第九七話:帰宅
「……良かったですね。これで出世できますよ」
「それだけは、なんとしてでも断りたいのですが」
焼津が戸惑いながら発した言葉に、佐藤は苦々しげな表情で返す。土御門が笑顔で告げた。
「ああ、そこは気にしなくてもいい。琴葉ちゃんの例を見ても分かるとおり、神々は欲がないことを重んじているからね。君の昇進については、言いだす人間はいるだろうけど、僕が阻止するつもりだよ。任せてくれ」
「……それは、どうも」
自分の近くに来た、狐と蛇を見つめながら。彼は眉間にシワを寄せる。2匹は彼には構わずに、机の端から飛び降りた。

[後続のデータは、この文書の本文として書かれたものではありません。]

(** The switch over the kind of the argument: an errno, or the argument. *)
Definition arg_shape (e : iav_policy_entry) (h : broker_hello) (arena : bool) (arg : list Z) (arg_value : Z) : Z + shaped :=
  let size := wire_size_for e h in
  let arg_len := Z.of_nat (length arg) in
  match e_kind e with
  | IAV_ARG_NONE =>
      if negb (arg_len =? 0) then inl EMSGSIZE
      else inr {| sh_size := size; sh_inline := false; sh_buf := fill []; sh_value := 0 |}
  | IAV_ARG_VALUE =>
      if negb (arg_len =? 0) then inl EMSGSIZE
      else inr {| sh_size := size; sh_inline := false; sh_buf := fill []; sh_value := arg_value |}
  | IAV_ARG_PTR =>
      if (size =? 0) || (AMBA_VIRT_IAV_MAX_ARG <? size) || (AMBA_VIRT_IAV_MAX_OUT <? size) || (AMBA_VIRT_MAX_MSG <? size)
      then inl EMSGSIZE
      else if has_flag (e_flags e) IAV_F_INLINE then
        if negb (he_done h) || negb (has_flag (he_features h) AMBA_VIRT_IAV_F_INLINE) || negb (dir_writes (e_dir e)) || arena
        then inl EPERM
        else if (AMBA_VIRT_IAV_MAX_OUT <? size + SIZEOF_INLINE_MISC) || negb (arg_len =? size + SIZEOF_INLINE_MISC)
        then inl EMSGSIZE
        else inr {| sh_size := size; sh_inline := true; sh_buf := fill arg; sh_value := 0 |}
      else if (if dir_writes (e_dir e) then negb (arg_len =? size) else negb (arg_len =? 0)) then inl EMSGSIZE
      else inr {| sh_size := size; sh_inline := false; sh_buf := clear_unaudited e size (fill arg); sh_value := 0 |}
  end.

「……話が一段落したところで、僕たちは帰ってもいいでしょうか」
玲哉が苦笑を浮かべながら口を開く。土御門はにこやかな表情のまま、頷いた。
「そうですね。長々と拘束してしまい、申し訳ありませんでした」
「いえいえ、そんな。色々とお話を聞かせていただけて、嬉しかったです」
琴葉が微笑み、少年と共に席を立つ。机の上にいた暁明が、定位置に戻った。それを見て、佐藤もすかさず立ち上がる。焼津が上司に習って、椅子から離れた。
「お家まで、お送りします」
「ありがとうございます。よろしくお願いしますね」
玲哉が答えて、4人は揃って部屋を出る。床の上にいる2匹が、彼らを追って扉を潜った。土御門はその場から動かず、黙って部下たちを見送る。車のある方に向かって廊下を歩きながら、佐藤は足元に目を落とした。金と銀の小さな生物が、彼の後からついてくる。

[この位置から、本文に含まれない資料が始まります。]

Lemma request_base req :
  q = req_of req -> bytes = drop (Z.to_nat SIZEOF_REQ) req -> Forall is_u8 req -> (forall x, (rq_op q = AMBA_VIRT_IAV_OP_ARENA <-> is_Some x) -> X x) ->
  triple E I (request pol cid req) (fun _ => base) (fun _ => base).
Proof.
  intros Hq Hbs Hbytes HX. unfold request. eapply (t_bind _ _ _ _ _ (fun _ => I)).
  { apply t_locked. intros n b tr a b' Hb Ha. apply (HI n) in Hb. apply admit_request_same in Ha as (H1 & H2 & H3).
    by apply (HIu (ev_other E n b)). }
  intros [rc|]; [|by apply t_refuse]. cbv zeta. rewrite <- Hq, <- Hbs.
  assert (Hr : forall c err, triple E I (refuse_if c err) (fun _ => base) (fun _ => I))
    by (intros c err; apply t_refuse_if; auto).
  do 4 (eapply t_bind; [apply Hr|]; intros []). apply dispatch_base; [rewrite Hbs; by apply Forall_drop|done].
Qed.

End Authorised.

(** ** The theorems *)

Lemma rest_steady E b0 : rely E -> steady E (fun b _ => br_rest b = br_rest b0 /\ refs_ok b).
Proof. intros HE n b _ [H1 H2]. split; [by rewrite (rl_cfg _ HE)|by apply (rl_refs _ HE)]. Qed.

(** [request_base] for a claim about each use of the driver. *)
Lemma request_events E cid req s r s' (I : assn) (P : list event -> event -> Prop) :
  let q := req_of req in
  rely E -> Forall is_u8 req -> st_tr s = [] -> request pol cid req E s = (r, s') ->
  steady E I -> (forall b tr, I b tr -> br_rest b = br_rest (st_b s) /\ refs_ok b) ->
  (forall b b' tr, br_sess b' = br_sess b -> br_rest b' = br_rest b -> br_stale b' = br_stale b -> I b tr -> I b' tr) ->
  I (st_b s) [] -> (forall t ev, driver_fd ev = None -> P t ev) ->
  (forall t ev fd, driver_fd ev = Some fd -> (forall fd cmd arg, ev <> EvIoctl fd cmd arg) -> took cid (rq_handle q) fd t -> P t ev) ->
  (forall t e fd arg,
     went_through E cid (st_b s) q (drop (Z.to_nat SIZEOF_REQ) req) I (fun x => rq_op q = AMBA_VIRT_IAV_OP_ARENA <-> is_Some x) t e fd arg ->
     P t (EvIoctl fd (e_cmd e) arg)) ->
  each_event P (st_tr s').
Proof.
  intros q HE Hb Htr Hrun HI Hrest HIu H0 HP HQ HC. set (I' := fun b tr => I b tr /\ each_event P tr).
  assert (Ht : triple E I' (request pol cid req) (fun _ => base (st_b s) P) (fun _ => base (st_b s) P)).
  { apply (request_base E HE cid (st_b s) q (drop (Z.to_nat SIZEOF_REQ) req) P HP HQ I') with (X := fun x => rq_op q = AMBA_VIRT_IAV_OP_ARENA <-> is_Some x); try done.
    - intros n b tr [H1 H2]. split; [by apply HI|done].
    - intros b tr [H1 H2]. destruct (Hrest _ _ H1). done.
    - intros t e fd arg (x & H1 & H2 & H3 & H4 & H5 & b & tr & [H6 _] & H7). apply HC.
      exists x. do 5 (split; [done|]). by exists b, tr.
    - intros b b' tr E1 E2 E3 [H1 H2]. split; [by apply (HIu b)|done]. }
  specialize (Ht s r s'). rewrite Htr in Ht. destruct r; apply Ht; try done; (split; [done|apply each_event_nil]).
Qed.

(** The same for a claim about each ioctl alone. *)
Lemma request_ioctls E cid req s r s' (I : assn) (C : Z -> Z -> ioctl_arg -> Prop) :
  let q := req_of req in
  rely E -> Forall is_u8 req -> st_tr s = [] -> request pol cid req E s = (r, s') ->
  steady E I -> (forall b tr, I b tr -> br_rest b = br_rest (st_b s) /\ refs_ok b) ->
  (forall b b' tr, br_sess b' = br_sess b -> br_rest b' = br_rest b -> br_stale b' = br_stale b -> I b tr -> I b' tr) ->
  I (st_b s) [] ->
  (forall t e fd arg,
     went_through E cid (st_b s) q (drop (Z.to_nat SIZEOF_REQ) req) I (fun x => rq_op q = AMBA_VIRT_IAV_OP_ARENA <-> is_Some x) t e fd arg -> C fd (e_cmd e) arg) ->
  forall fd cmd arg, EvIoctl fd cmd arg ∈ st_tr s' -> C fd cmd arg.
Proof.
  intros q HE Hb Htr Hrun HI Hrest HIu H0 HC fd cmd arg Hin. apply list_elem_of_split in Hin as (t1 & t2 & Hin).
  assert (H : each_event (fun _ ev => match ev with EvIoctl fd cmd arg => C fd cmd arg | _ => True end) (st_tr s')).
  { apply (request_events E cid req s r s' I); try done.
    - by intros t [].
    - intros t ev fd0 _ Hne _. destruct ev; try done. by destruct (Hne fd1 cmd0 arg0). }
  exact (H _ _ _ Hin).
Qed.

(** The entry of a command has its number. *)
Lemma lookup_loop_cmd fuel index cmd lo hi e : lookup_loop fuel index cmd lo hi = Some (Some e) -> e_cmd e = cmd.
Proof.
  revert lo hi. induction fuel as [|fuel IH]; intros lo hi; [done|]. cbn [lookup_loop]. destruct (negb _); [done|].
  destruct (_ !! _) as [e'|]; [|done]. destruct (Z.eqb_spec (e_cmd e') cmd) as [Hc|]; [by intros [= <-]|].
  destruct (_ <? _); apply IH.
Qed.

Lemma policy_entry_cmd cmd e : policy_entry pol cmd = Some e -> e_cmd e = cmd.
Proof.
  unfold policy_entry, iav_policy_lookup. destruct (if pol_ready pol then _ else _) as [rc pol']. destruct (negb _); [done|]. cbn [fst].
  destruct (lookup_loop _ _ _ _ _) as [[e'|]|] eqn:El; [|done..]. intros [= <-]. by eapply lookup_loop_cmd.
Qed.


(** ** Mapping while the windows are stale *)

Section Stale.
Context (E : env) (HE : forall n b, br_stale b = true -> br_stale (ev_other E n b) = true) (cid : Z).

Let J : assn := fun b _ => br_stale b = true.
Let R : rsp -> assn := fun p _ _ => rp_status p <> 0.

Lemma cid_state_stale now c b : br_stale (snd (cid_state now c b)) = br_stale b.
Proof. unfold cid_state. destruct (find_idx _ _); [done|]. by destruct (match find_idx _ _ with Some _ => _ | None => _ end). Qed.

Lemma release_stale now i b : br_stale (snd (session_release now i b)) = br_stale b.
Proof.
  unfold session_release, session_free_locked. destruct (_ && _); [|done]. cbv zeta. set (b1 := put_sess b i _).
  pose proof (cid_state_stale now (se_cid (sess_at b1 i)) b1) as H. by destruct (cid_state _ _ b1) as [[k|] b2].
Qed.

Lemma acquire_stale now h b r b' :
  session_acquire now cid h b = (r, b') -> br_stale b' = br_stale b /\ forall e, r = inl e -> e < 0.
Proof.
  unfold session_acquire, EBADF, ESTALE, EACCES. cbv zeta. repeat case_match; intros [= <- <-]; (split; [done|]); intros e He; try done; injection He as <-; lia.
Qed.

Lemma refused err : 0 < err -> forall b tr, J b tr ->
  R {| rp_status := - err; rp_rc := -1; rp_err := 0; rp_handle := 0; rp_value := 0; rp_out := [] |} b tr.
Proof. intros H b tr _. unfold R. cbn. lia. Qed.

Lemma stale_refuse_if c err : 0 < err -> triple E J (refuse_if c err) R (fun _ => J).
Proof. intros H. apply t_refuse_if; [intros _; by apply refused|done]. Qed.

Lemma stale_map q : triple E J (op_map cid q) R (fun _ _ _ => False).
Proof.
  unfold op_map. cbv zeta. eapply t_bind; [by apply stale_refuse_if|]. intros [].
  eapply (t_bind _ _ _ _ _ (fun _ => J)).
  { unfold acquire. eapply (t_bind _ _ _ _ _ (fun r b tr => (forall e, r = inl e -> e < 0) /\ J b tr)).
    - apply t_locked. intros n b tr r b' Hb Ha. destruct (session_acquire _ _ _ _) as [r1 b1] eqn:Eq. injection Ha as <- <-.
      apply acquire_stale in Eq as [Hs Hr]. split; [|unfold J; rewrite Hs; by apply HE].
      intros e. destruct r1; [|done]. intros [= <-]. by apply Hr.
    - intros r. apply t_pure. intros Hr. destruct r as [e|[[i epoch] y]].
      2:{ eapply (t_bind _ _ _ _ _ (fun _ => J)); [by apply t_emit|]. intros []. by apply t_ret. }
      apply t_refuse. apply refused. specialize (Hr e eq_refl). lia. }
  intros i. eapply (t_bind _ _ _ _ _ (fun _ => J)).
  { unfold release. eapply (t_bind _ _ _ _ _ (fun _ => J)); [|intros fds; by apply t_emit].
    apply t_locked. intros n b tr fds b' Hb Hr. pose proof (release_stale (ev_now E n) i (ev_other E n b)) as H.
    rewrite Hr in H. cbn in H. unfold J. rewrite H. by apply HE. }
  intros []. do 3 (eapply t_bind; [by apply stale_refuse_if|]; intros []).
  eapply (t_bind _ _ _ _ _ (fun w b tr => w = inl tt /\ J b tr)).
  { apply t_locked. intros n b tr w b' Hb Hw. pose proof (HE n b Hb) as Hb'. rewrite Hb' in Hw. injection Hw as <- <-. done. }
  intros w. apply t_pure. intros ->. apply t_refuse. by apply refused.
Qed.

Lemma stale_request req :
  rq_op (req_of req) = AMBA_VIRT_IAV_OP_MAP -> triple E J (request pol cid req) R (fun _ _ _ => False).
Proof.
  intros Hop. unfold request. eapply (t_bind _ _ _ _ _ (fun _ => J)).
  { apply t_locked. intros n b tr a b' Hb Ha. apply admit_request_same in Ha as (_ & _ & H). unfold J. rewrite H. by apply HE. }
  intros [rc|]; [|apply t_refuse; by apply refused]. cbv zeta.
  do 4 (eapply t_bind; [by apply stale_refuse_if|]; intros []). unfold dispatch. rewrite Hop. apply stale_map.
Qed.

End Stale.

(** While the windows are stale (a partition behind a window moved), no ioctl that uses window memory reaches the
    driver and nothing is mapped: every OP_MAP is answered with an error. *)
Theorem stale_windows_stop E cid req s r s' :
  rely E -> (forall n b, br_stale b = true -> br_stale (ev_other E n b) = true) -> Forall is_u8 req ->
  refs_ok (st_b s) -> br_stale (st_b s) = true -> st_tr s = [] -> request pol cid req E s = (r, s') ->
  (forall fd cmd arg, EvIoctl fd cmd arg ∈ st_tr s' ->
   exists e asked, cmd = e_cmd e /\ policy_entry pol asked = Some e /\ has_flag (e_flags e) IAV_F_WINDOW = false) /\
  (rq_op (req_of req) = AMBA_VIRT_IAV_OP_MAP -> exists p, r = inl p /\ rp_status p <> 0).
Proof.
  intros HE Hst Hb Hrefs Hs Htr Hrun. split.
  2:{ intros Hop. pose proof (stale_request E Hst cid req Hop s r s' Hs Hrun) as H. destruct r as [p|]; [by exists p|done]. } pose proof (rest_steady E (st_b s) HE) as HL.
  refine (request_ioctls E cid req s r s' (fun b _ => (br_rest b = br_rest (st_b s) /\ refs_ok b) /\ br_stale b = true) _ HE Hb Htr Hrun _ _ _ _ _); try done.
  - intros n b tr [H1 H3]. split; [by apply (HL n b tr)|by apply Hst].
  - by intros b tr [H _].
  - intros b b' tr E1 E2 E3 [[H1 H2] H3]. split; [|by rewrite E3]. split; [by rewrite E2|by apply (refs_ok_same b)].
  - intros t e fd arg (x & H1 & _ & _ & _ & _ & b & tr & [_ Hb'] & Hf). exists e, (rq_cmd (req_of req)). rewrite Hb' in Hf. done.
Qed.

End WithAbi.
End BrokerProps.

「……ところで、ですね。私は政府に割り当てられた宿舎で生活しているのですが、そこには神棚が無く……」
「要らないよ。神であることを理解して接するのなら、それだけでいい」
床を歩く狐が、淡々とした声で返す。琴葉は優しい笑みを浮かべた。
「大丈夫ですよ、佐藤さん。暁明様も宵闇様も、優しい神様方ですから」
「…………そうですね」
彼女と彼では、状況が違う。役人はそれが分かっていたが、口にはせずに飲み込んだ。玲哉が見かねて、口を挟む。

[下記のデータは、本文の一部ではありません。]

Lemma job_confined usable x j buf slots e cid aux ws block q rd inline rc pinned buf1 :
  xlat_ok usable x -> Forall (slot_in usable x) slots -> job_fits j buf ->
  Forall (fun w => is_u64 (bw_part_len w)) ws -> Forall (fun a => is_u64 (snd a)) aux ->
  IAV_YUV_FORMAT_YUV422 <> IAV_YUV_FORMAT_YUV420 ->
  run_check (job_check j) (call_of e cid aux slots (x_pid x) ws block q rd) buf inline = (rc, pinned, buf1) -> 0 <= rc ->
  buf1 = buf /\ forall pid a, job_touches buf j pid a -> pid = x_pid x ->
    x_slice_off x <= a < x_slice_off x + usable \/ job_odd_row buf j a.
Proof.
  intros Hx Hs Hfit Hws Haux Hne. set (call := call_of _ _ _ _ _ _ _ _ _).
  assert (Hlen : forall id, is_u64 (win_len id ws)).
  { intros id. unfold win_len. assert (H : is_u64 0) by done. revert H. generalize 0.
    induction Hws as [|w ws' Hw _ IH]; intros z Hz; [done|]. cbn. apply IH. by destruct (bw_id w =? id). }
  assert (Hok : call_ok call).
  { split; try apply Hlen; [done|]. intros k. by apply (slots_call_ok usable x). }
  assert (Hr : forall k lo hi, buf_range call k (x_pid x) = inr (lo, hi) -> x_slice_off x <= lo /\ hi <= x_slice_off x + usable)
    by (intros k lo hi; by apply range_in_slice).
  destruct j; cbn [run_check job_check]; intros Hrun Hrc; injection Hrun as <- <- <-; (split; [done|]); intros pid a Ht.
  - apply check_scale_nonneg in Hrc. destruct Hfit as (F1 & F2 & F3 & F4 & F5 & F6 & F7 & F8 & F9).
    destruct (img_scale_ranges call (lget L_img_scale buf)) as (wx & wy & ww & wh & lo & hi & lo' & hi' & Hw & _ & R1 & R2 & Hin & Hout);
      [done..|].
    inversion Ht as [| | |x0 y0 w0 h0 a0 s Hwin Htch|a0 s Htch]; subst; intros Hp.
    + unfold s in *. rewrite Hp in R1. apply Hr in R1. rewrite Hw in Hwin. injection Hwin as <- <- <- <-. specialize (Hin a Htch). left. lia.
    + unfold s in Hp. rewrite Hp in R2. apply Hr in R2. destruct (Hout a Htch) as [Ha|Ha]; [left; lia|by right].
  - apply check_gdma_nonneg in Hrc. destruct Hfit as (F1 & F2 & F3).
    destruct (gdma_copy_ranges call (lget L_gdma_copy buf)) as (lo & hi & lo' & hi' & R1 & R2 & _ & Hin); [done..|].
    inversion Ht as [r c g Hrr Hcc|r c g Hrr Hcc| | |]; subst; intros Hp; destruct (Hin r c Hrr Hcc) as [H1 H2].
    + unfold g in *. rewrite Hp in R1. apply Hr in R1. left. lia.
    + unfold g in *. rewrite Hp in R2. apply Hr in R2. left. lia.
  - inversion Ht as [| |a0 c Ha| |]; subst; intros Hp. destruct (check_sync_range call (lget L_sync_cache buf) a) as (lo & hi & R & Hin); [done..|].
    unfold c in Hp. rewrite Hp in R. apply Hr in R. left. lia.
Qed.

(** ** The whole request *)

Context (pol : policy).

Definition arena_names : list (string * check_fn) :=
  [("IAV_IOC_SET_IMG_SCALE", C_check_img_scale); ("IAV_IOC_GDMA_COPY", C_check_gdma_copy);
   ("IAV_IOC_SYNC_CACHE_MEM_PART", C_check_sync_cache)]%string.

Lemma arena_rows : Forall (fun nf => fst nf ∈ TableProps.table_names /\
  forallb (TableProps.row_shape (fst nf) IAV_ARG_PTR (snd nf)) g_table = true) arena_names.
Proof.
  apply Forall_forall. intros nf Hin. split.
  - revert nf Hin. apply Forall_forall. apply (bool_decide_eq_true_1 _). vm_compute. reflexivity.
  - revert nf Hin. apply Forall_forall. repeat (constructor; [vm_compute; reflexivity|]). constructor.
Qed.

Lemma arena_entry_checked cmd e :
  iav_policy_init policy0 = (0, pol) -> policy_entry pol cmd = Some e -> arena_cmd cmd = true ->
  e_kind e = IAV_ARG_PTR /\ e_check e = Some (job_check (job_of cmd)).
Proof.
  intros Hpol He Hc. pose proof arena_rows as Hrows. rewrite Forall_forall in Hrows.
  assert (Hl : forall n f, (n, f) ∈ arena_names -> cmd = ioc n -> e_kind e = IAV_ARG_PTR /\ e_check e = Some f).
  { intros n f Hin ->. destruct (Hrows _ Hin) as [Hn Hall]. destruct (TableProps.lookup_exact pol (ioc n) Hpol) as (r & Hr & _).
    unfold policy_entry in He. rewrite Hr in He. cbn in He. subst r.
    exact (TableProps.lookup_by_name pol n e _ f Hpol Hr Hn Hall). }
  unfold arena_cmd in Hc. unfold job_of, job_check.
  destruct (Z.eqb_spec cmd IAV_IOC_SET_IMG_SCALE) as [E1|]; [apply (Hl _ _ ltac:(left) E1)|].
  destruct (Z.eqb_spec cmd IAV_IOC_GDMA_COPY) as [E2|]; [apply (Hl _ _ ltac:(right; left) E2)|].
  cbn [orb] in Hc. apply Z.eqb_eq in Hc. apply (Hl _ _ ltac:(right; right; left) Hc).
Qed.

(** The pool as the server sets it up: its slices fit 64 bits. *)
Definition pool_fits (p : guest_pool) : Prop :=
  is_u32 (gp_partition_id p) /\ 0 <= gp_slice_bytes p /\ gp_slice_count p * gp_slice_bytes p < 2 ^ 64.

Lemma arena_req_fits arg : Forall is_u8 arg -> Forall blk_fits (aq_blk (arena_req_of arg)).
Proof.
  intros Hb. assert (Hw : forall ws bs k, Forall is_u8 bs -> (forall w, w ∈ ws -> (w <= 8)%nat) -> is_u64 (fld ws bs k)).
  { intros ws. unfold fld. induction ws as [|w ws IH]; intros bs k Hbs Hws; [destruct k; done|].
    destruct k as [|k]; cbn [dec nth]; [|apply IH; [by apply Forall_drop|intros w' Hw'; apply Hws; by right]].
    assert (Hr : 0 <= le_val (take w bs) < 2 ^ (8 * Z.of_nat (length (take w bs)))) by (apply le_val_range; by apply Forall_take).
    assert (Hl : (length (take w bs) <= 8)%nat) by (rewrite length_take; specialize (Hws w ltac:(left)); lia).
    unfold is_u64. split; [lia|]. eapply Z.lt_le_trans; [apply Hr|]. apply Z.pow_le_mono_r; lia. }
  assert (H8 : forall w, w ∈ ARENA_REQ_FIELDS -> (w <= 8)%nat).
  { apply Forall_forall. repeat (constructor; [lia|]). constructor. }
  unfold arena_req_of. cbn [aq_blk]. do 2 (apply Forall_cons; split; [split; cbn [bk_offset bk_length]; by apply Hw|]). apply Forall_nil; exact I.
Qed.

Lemma origin_ok E cid b x asked pool :
  br_pool b = Some pool -> pool_fits pool -> (forall n i, ev_slice_of E n cid = Some i -> 0 <= i) ->
  arena_origin E cid b x asked ->
  xlat_ok (gp_slice_bytes pool - PAGE_BYTES) x /\ arena_cmd asked = true /\ x_pid x = gp_partition_id pool /\
  x_slice_off x = x_index x * gp_slice_bytes pool /\ exists n, ev_slice_of E n cid = Some (x_index x).
Proof.
  intros Hp (P1 & P2 & P3) Hidx (pool' & index & h & n & H1 & H2 & H3 & H4 & H5 & (arg & Harg & ->) & H6 & ->).
  rewrite Hp in H1. injection H1 as <-. cbn [x_pid x_slice_off x_index x_blk]. specialize (Hidx n index H3).
  unfold pool_usable in H2. apply negb_true_iff in H2. apply orb_false_iff in H2 as [H2 Hpid]. apply orb_false_iff in H2 as [Hsz Hcnt].
  apply Z.leb_gt in Hsz. apply Z.eqb_neq in Hpid. unfold PAGE_BYTES in *.
  assert (Hmul : (index + 1) * gp_slice_bytes pool <= gp_slice_count pool * gp_slice_bytes pool) by nia.
  rewrite u64_id by nia. split; [|split; [done|split; [done|split; [done|by exists n]]]].
  split; cbn [x_pid x_slice_off x_index x_blk]; [nia|nia| |done].
  unfold arena_admit, EINVAL in H6. destruct (negb _ || _ || _); [done|].
  eapply blks_admit_in; [|by apply arena_req_fits|exact H6]. nia.
Qed.

(** C6: An ioctl of an arena request is the command the request names (a scale, a copy or a cache operation), and every
    byte of the pool partition that its job touches (both windows of a scale, both sides of a copy, the range of a
    cache operation) lies in the slice the server leased to the calling guest, less its claim page, whatever block
    ids, offsets, pitches and sizes the guest wrote. One row is excepted, because the code's check does not bound it:
    a 4:2:0 scale whose output window ends with the last row of a buffer of an odd height writes one chroma row past
    the plane, the row [job_odd_row] describes. *)
Theorem arena_calls_confined E cid req s r s' pool :
  iav_policy_init policy0 = (0, pol) -> rely E -> Forall is_u8 req -> refs_ok (st_b s) -> st_tr s = [] ->
  br_pool (st_b s) = Some pool -> pool_fits pool -> (forall n i, ev_slice_of E n cid = Some i -> 0 <= i) ->
  Forall (fun w => is_u64 (bw_part_len w)) (br_windows (st_b s)) -> IAV_YUV_FORMAT_YUV422 <> IAV_YUV_FORMAT_YUV420 ->
  rq_op (req_of req) = AMBA_VIRT_IAV_OP_ARENA -> request pol cid req E s = (r, s') ->
  forall fd cmd arg, EvIoctl fd cmd arg ∈ st_tr s' ->
  cmd = rq_cmd (req_of req) /\ arena_cmd cmd = true /\
  exists buf index, arg = ArgBuf buf /\ (exists n, ev_slice_of E n cid = Some index) /\
    forall a, job_touches buf (job_of cmd) (gp_partition_id pool) a ->
      index * gp_slice_bytes pool <= a < (index + 1) * gp_slice_bytes pool - PAGE_BYTES \/ job_odd_row buf (job_of cmd) a.
Proof.
  intros Hpol HE Hb Hrefs Htr Hpool Hpf Hidx Hws Hne Hop Hrun.
  refine (request_ioctls pol E cid req s r s' (fun b _ => br_rest b = br_rest (st_b s) /\ refs_ok b) _ HE Hb Htr Hrun _ _ _ _ _); try done.
  - by apply rest_steady.
  - intros b b' tr E1 E2 _ [H1 H2]. split; [by rewrite E2|by apply (refs_ok_same b)].
  - intros t e fd arg (x & He & [Ho Hx] & Hadm & _). destruct (proj1 Hx Hop) as [y ->]. cbn [origin] in Ho.
    rewrite (policy_entry_cmd pol _ _ He). set (cmd := rq_cmd (req_of req)) in *.
    destruct (origin_ok E cid (st_b s) y cmd pool Hpool Hpf Hidx Ho) as (Hxl & Hcmd & Hpid & Hoff & Hslice).
    destruct (arena_entry_checked cmd e Hpol He Hcmd) as [Hkind Hchk].
    destruct Hadm as (h & sh & xl & buf & Hsh & (bufx & slots & Ht & ->) & Hck & ->). fold cmd in Ht.
    unfold check_admits in Hck. rewrite Hchk in Hck. destruct Hck as (aux & block & qs & rd & inline & rc & pinned & Haux & Hck & Hrc).
    assert (Hor : Forall is_u8 (sh_buf sh)).
    { eapply shape_bytes; [|exact Hsh]. unfold payload. rewrite Hop, Z.eqb_refl. by do 2 apply Forall_drop. }
    cbn [fst snd] in Hck. destruct (arena_translate_in _ _ _ _ _ _ Hxl Hor Ht) as (Hsl & _ & Hfit).
    destruct (job_confined _ _ _ _ _ _ _ _ _ _ _ _ _ _ _ _ Hxl Hsl Hfit Hws Haux Hne Hck Hrc) as [-> Hin].
    split; [done|]. split; [done|]. exists bufx, (x_index y). split; [unfold kind_arg; by rewrite Hkind|]. split; [done|].
    intros a Ha. destruct (Hin _ a Ha (eq_sym Hpid)) as [H|H]; [left|by right]. unfold PAGE_BYTES in *. lia.
Qed.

「ねえ、琴葉さん。家に帰る前に、どこか寄りたいところはありますか?」
「いえ、大丈夫です。ありがとうございます」
琴葉は微笑み、車の後部座席に座る。隣に並んだ玲哉と顔を見合わせて、彼女は続けた。
「神様方と玲哉さんが一緒にいてくださるだけで、私は満たされていますから」
「……そうですか」
少年が嬉しそうにする。前の席でシートベルトを締めた佐藤たちは、2人が発する甘い空気に、多少居心地が悪くなりつつも我慢していた。